This morning I got off the metro at Maalbeek station, it’s not the closest one to my office in Brussels, but today was the first day it was open since last month’s attacks and I felt as I owed to it the city to say I wasn’t afraid.
Its cleaned platform and white panels seemed the same as before, nothing had changed, save an Asian film-crew fixing their camera next to the escalator and a small, make-shift shrine of flowers at the entrance. Prior to this morning the metro carriages had passed almost silently through the station where 20 people had lost their lives on 22 March with black hoarding posted along the platforms to hide the crime scene. As of today, normal service has all-but resumed.

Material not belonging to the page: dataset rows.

(* ===== verification/KmHeap.v ===== *)
(** * Keys of the TEE: allocated memory

    The objects that [malloc], [calloc] and [new] give, with the structures of
    [keymint_ta_defs.h] that point to them, and the functions of
    [src/tee/TlcKeymint/src/km_shared_util.cpp] that write to them.  An access outside of an object,
    through a null pointer or after [free] is undefined. *)

From S2P Require Import Prelude Effects KmTags KmBytes.

(** ** Objects *)

Abbreviation ptr := (option nat).

Record keymaster_blob_t := {
  data : ptr;
  data_length : Z
}.
#[export] Instance keymaster_blob_t_fields : Fields keymaster_blob_t := fun b => {|
  data := data b; data_length := data_length b |}.

(** The union: what was stored last; [calloc] and [memset] store zeros. *)
Inductive param_value :=
| zeros
| enumerated (z : Z)
| boolean (b : bool)
| integer (z : Z)
| long_integer (z : Z)
| date_time (z : Z)
| blob (b : keymaster_blob_t).

Record keymaster_key_param_t := {
  tag : Z;
  value : param_value
}.
#[export] Instance keymaster_key_param_t_fields : Fields keymaster_key_param_t := fun p => {|
  tag := tag p; value := value p |}.

Record keymaster_key_param_set_t := {
  params : ptr;
  length_ : Z
}.
#[export] Instance keymaster_key_param_set_t_fields : Fields keymaster_key_param_set_t := fun s => {|
  params := params s; length_ := length_ s |}.

Inductive object :=
| Bytes (l : list Z)
| Params (l : list keymaster_key_param_t)
| Blobs (l : list keymaster_blob_t).

(** The number of allocations so far names the next object. *)
Record memory := {
  heap : gmap nat object;
  allocations : nat
}.
#[export] Instance memory_fields : Fields memory := fun m => {|
  heap := heap m; allocations := allocations m |}.

(** The allocator: which allocations succeed, by their number and size, and what is in
    memory that was not initialised. *)
Class Allocator := {
  malloc_ok : nat -> Z -> bool;
  calloc_ok : nat -> Z -> bool;
  rubbish : nat -> Z -> Z
}.

Abbreviation Mem := (ST memory).

Section memory.
Context `{Allocator}.

Definition allocate (ok : nat -> bool) (o : nat -> object) : Mem ptr := fun m =>
  let n := allocations m in
  let m := m <| allocations := Datatypes.S n |> in
  if ok n then Some (Some n, m <| heap := <[n := o n]> (heap m) |>) else Some (None, m).

Definition malloc (size : Z) : Mem ptr :=
  allocate (fun n => malloc_ok n size) (fun n => Bytes (map (rubbish n) (seqZ 0 size))).

Definition sizeof_param : Z := 24.
Definition sizeof_blob : Z := 16.
Definition zero_param : keymaster_key_param_t := {| tag := 0; value := zeros |}.
Definition zero_blob : keymaster_blob_t := {| data := None; data_length := 0 |}.

Definition calloc_params (n : Z) : Mem ptr :=
  allocate (fun k => calloc_ok k (sizeof_param * n)) (fun _ => Params (replicate (Z.to_nat n) zero_param)).
Definition calloc_blobs (n : Z) : Mem ptr :=
  allocate (fun k => calloc_ok k (sizeof_blob * n)) (fun _ => Blobs (replicate (Z.to_nat n) zero_blob)).
End memory.

Definition free (p : ptr) : Mem unit := fun m =>
  match p with
  | None => Some (tt, m)
  | Some l => match heap m !! l with Some _ => Some (tt, m <| heap := delete l (heap m) |>) | None => None end
  end.

Definition object_at (p : ptr) : Mem object := fun m =>
  match p with
  | Some l => match heap m !! l with Some o => Some (o, m) | None => None end
  | None => None
  end.
Definition set_object (p : ptr) (o : object) : Mem unit := fun m =>
  match p with
  | Some l => Some (tt, m <| heap := <[l := o]> (heap m) |>)
  | None => None
  end.

(** ** Bytes *)

(** [memcpy] to a distance from the start of an object. *)
Definition store (p : ptr) (off : Z) (l : list Z) : Mem unit :=
  o ← object_at p;
  match o with
  | Bytes bs =>
      if (0 <=? off) && (off + Z.of_nat (length l) <=? Z.of_nat (length bs))
      then set_object p (Bytes (take (Z.to_nat off) bs ++ l ++ drop (Z.to_nat off + length l) bs))
      else undefined
  | _ => undefined
  end.

(** [pos[i] = (val >> (8 * i)) & 0xFF] *)
Fixpoint set_le (n : nat) (i : Z) (p : ptr) (off val : Z) : Mem unit :=
  match n with
  | O => mret tt
  | Datatypes.S n => store p (off + i) [Z.land (val ≫ (8 * i)) 0xFF] ;; set_le n (i + 1) p off val
  end.
Definition set_u32 (p : ptr) (off val : Z) : Mem unit := set_le 4 0 p off (u32 val).
Definition set_u64 (p : ptr) (off val : Z) : Mem unit := set_le 8 0 p off (u64 val).

(** With the position behind. *)
Definition set_u32_increment_pos (p : ptr) (off val : Z) : Mem Z :=
  set_u32 p off val ;; mret (off + 4).
Definition set_u64_increment_pos (p : ptr) (off val : Z) : Mem Z :=
  set_u64 p off val ;; mret (off + 8).
Definition set_data_increment_pos (p : ptr) (off : Z) (l : list Z) : Mem Z :=
  store p off l ;; mret (off + Z.of_nat (length l)).

(** ** Arrays *)

Definition param_at (p : ptr) (i : Z) : Mem keymaster_key_param_t :=
  o ← object_at p;
  match o with
  | Params l => match l !! Z.to_nat i with
                | Some x => if 0 <=? i then mret x else undefined
                | None => undefined
                end
  | _ => undefined
  end.
Definition set_param (p : ptr) (i : Z) (f : keymaster_key_param_t -> keymaster_key_param_t) : Mem unit :=
  x ← param_at p i;
  o ← object_at p;
  match o with
  | Params l => set_object p (Params (<[Z.to_nat i := f x]> l))
  | _ => undefined
  end.

Definition blob_at (p : ptr) (i : Z) : Mem keymaster_blob_t :=
  o ← object_at p;
  match o with
  | Blobs l => match l !! Z.to_nat i with
               | Some x => if 0 <=? i then mret x else undefined
               | None => undefined
               end
  | _ => undefined
  end.
Definition set_blob (p : ptr) (i : Z) (f : keymaster_blob_t -> keymaster_blob_t) : Mem unit :=
  x ← blob_at p i;
  o ← object_at p;
  match o with
  | Blobs l => set_object p (Blobs (<[Z.to_nat i := f x]> l))
  | _ => undefined
  end.

(** The bytes of a blob: the source of a [memcpy].  A copy of nothing reads nothing. *)
Definition load (p : ptr) (off n : Z) : Mem (list Z) :=
  if n =? 0 then mret []
  else
    o ← object_at p;
    match o with
    | Bytes bs =>
        if (0 <=? off) && (0 <=? n) && (off + n <=? Z.of_nat (length bs))
        then mret (take (Z.to_nat n) (drop (Z.to_nat off) bs)) else undefined
    | _ => undefined
    end.

(** ** The state of a call

    The input, the memory, and the variables that a function returns values through. *)

Record world (X : Type) := {
  input : cursor;
  mem : memory;
  outs : X
}.
Arguments input {X}.
Arguments mem {X}.
Arguments outs {X}.
#[export] Instance world_fields X : Fields (world X) := fun w => {|
  input := input w; mem := mem w; outs := outs w |}.

Definition on_input {X A} (o : Reads A) : KM (world X) A := lift (zoom input o).
Definition on_mem {X A} (o : Mem A) : KM (world X) A := lift (zoom mem o).
Definition out {X T} (f : X -> T) : KM (world X) T := within outs (field_of f).
Definition set_out {X T} (f : X -> T) `{Assign X T f} (v : T) : KM (world X) unit := within outs (assign_to f v).

(** [km_alloc(&a, l)]: [l] is an [uint32_t]. *)
Definition km_alloc `{Allocator} {X} (a : X -> ptr) `{Assign X ptr a} (l : Z) : KM (world X) unit :=
  p ← on_mem (malloc (u32 l));
  set_out a p ;;
  match p with
  | None => fail KM_ERROR_MEMORY_ALLOCATION_FAILED
  | Some _ => on_mem (store p 0 (replicate (Z.to_nat (u32 l)) 0))
  end.

(** A call with [&x->f] for its variable. *)
Definition on_field {X Y A} (f : X -> Y) `{Assign X Y f} (o : KM (world Y) A) : KM (world X) A := fun w =>
  match o {| input := input w; mem := mem w; outs := f (outs w) |} with
  | Some (r, w') => Some (r, {| input := input w'; mem := mem w'; outs := assigned f (outs w') (outs w) |})
  | None => None
  end.

(** ** Objects that are known *)

Definition with_object (m : memory) (l : nat) (o : object) : memory := m <| heap := <[l := o]> (heap m) |>.
Abbreviation with_bytes m l bs := (with_object m l (Bytes bs)).

Lemma object_twice m l o o' : with_object (with_object m l o) l o' = with_object m l o'.
Proof. unfold with_object. cbn. by rewrite insert_insert_eq. Qed.

Lemma set_object_with m l o : set_object (Some l) o m = Some (tt, with_object m l o).
Proof. done. Qed.

Lemma with_object_lookup m l o : heap (with_object m l o) !! l = Some o.
Proof. apply lookup_insert_eq. Qed.

Lemma with_object_same m l o : heap m !! l = Some o -> with_object m l o = m.
Proof. intros E. unfold with_object. destruct m as [h n]. cbn in *. by rewrite insert_id. Qed.

Lemma object_at_known m l o : heap m !! l = Some o -> object_at (Some l) m = Some (o, m).
Proof. intros E. unfold object_at. by rewrite E. Qed.

Lemma store_known m l a b c x off : heap m !! l = Some (Bytes (a ++ b ++ c)) -> off = Z.of_nat (length a) ->
  length x = length b -> store (Some l) off x m = Some (tt, with_bytes m l (a ++ x ++ c)).
Proof.
  intros E -> Hx. unfold store. rewrite (bind_some _ _ _ _ _ (object_at_known _ _ _ E)).
  replace (_ && _) with true by (symmetry; rewrite andb_true_iff, !Z.leb_le, !length_app; lia).
  rewrite Nat2Z.id, take_app_length. replace (drop _ (a ++ b ++ c)) with c; [done|].
  by rewrite app_assoc, drop_app_length' by (rewrite length_app; lia).
Qed.

Lemma set_le_known n m l a b c off i val : heap m !! l = Some (Bytes (a ++ b ++ c)) ->
  off + i = Z.of_nat (length a) -> 0 <= i -> length b = n ->
  set_le n i (Some l) off val m = Some (tt, with_bytes m l (a ++ le n (val ≫ (8 * i)) ++ c)).
Proof.
  revert m a b i. induction n as [|n IH]; intros m a b i E Ho Hi Hb; cbn [set_le].
  - destruct b; [|done]. cbn [app le] in *. by rewrite with_object_same.
  - destruct b as [|x b]; [done|]. injection Hb as Hb. rewrite land_0xff.
    rewrite (bind_some _ _ _ _ _ (store_known _ _ a [x] (b ++ c) [(val ≫ (8 * i)) `mod` 256] _ E Ho eq_refl)).
    rewrite (IH _ (a ++ [(val ≫ (8 * i)) `mod` 256]) b).
    + rewrite object_twice. do 3 f_equal. cbn [le app]. rewrite <- app_assoc. cbn [app]. do 3 f_equal.
      replace (8 * (i + 1)) with (8 * i + 8) by lia. rewrite <- Z.shiftr_shiftr by lia. f_equal. by rewrite Z.shiftr_div_pow2.
    + rewrite with_object_lookup. by rewrite <- app_assoc.
    + rewrite length_app. simpl. lia.
    + lia.
    + done.
Qed.

Lemma set_u32_known m l a b c off val : heap m !! l = Some (Bytes (a ++ b ++ c)) -> off = Z.of_nat (length a) -> length b = 4%nat ->
  set_u32 (Some l) off val m = Some (tt, with_bytes m l (a ++ le 4 val ++ c)).
Proof.
  intros E Ho Hb. unfold set_u32. rewrite (set_le_known 4 m l a b c) by (done || lia). rewrite Z.shiftr_0_r.
  do 6 f_equal. apply (le_mod 4).
Qed.

Lemma set_u64_known m l a b c off val : heap m !! l = Some (Bytes (a ++ b ++ c)) -> off = Z.of_nat (length a) -> length b = 8%nat ->
  set_u64 (Some l) off val m = Some (tt, with_bytes m l (a ++ le 8 val ++ c)).
Proof.
  intros E Ho Hb. unfold set_u64. rewrite (set_le_known 8 m l a b c) by (done || lia). rewrite Z.shiftr_0_r.
  do 6 f_equal. apply (le_mod 8).
Qed.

For the city’s 1,1 million residents, the re-opening of the Maalbeek station is likely to represent the return to normal life many had sought after the attacks last month which claimed 35 lives and wounded over 300. The workings of the EU have returned officially at least to their normality, along with Belgium itself, its football matches, cycling tours and beer festivals all continue largely unabated. Returning to normal for Brussels of course has meant the kind of normal, the city has been used-to since the attacks in Paris in January 2015, which brought the sight of armed troops onto the street. Their continuing presence served as a symbol of a danger, many believed was yet to come. This was exacerbated by the decision of the interior ministry to put the entire city on “lock-down” for a whole weekend in November, all-but closing public transport and cancelling major events, a drastic measure, whose effects are still being felt.
Political machinations have returned to the familiar, with the country’s fractious coalition exchanging political jibes over their handling of the crises and fr the crimes they failed to prevent. The Federal transports minister has already fallen, guilty it would appear, of not acting on evidence that would have prevented the attacks.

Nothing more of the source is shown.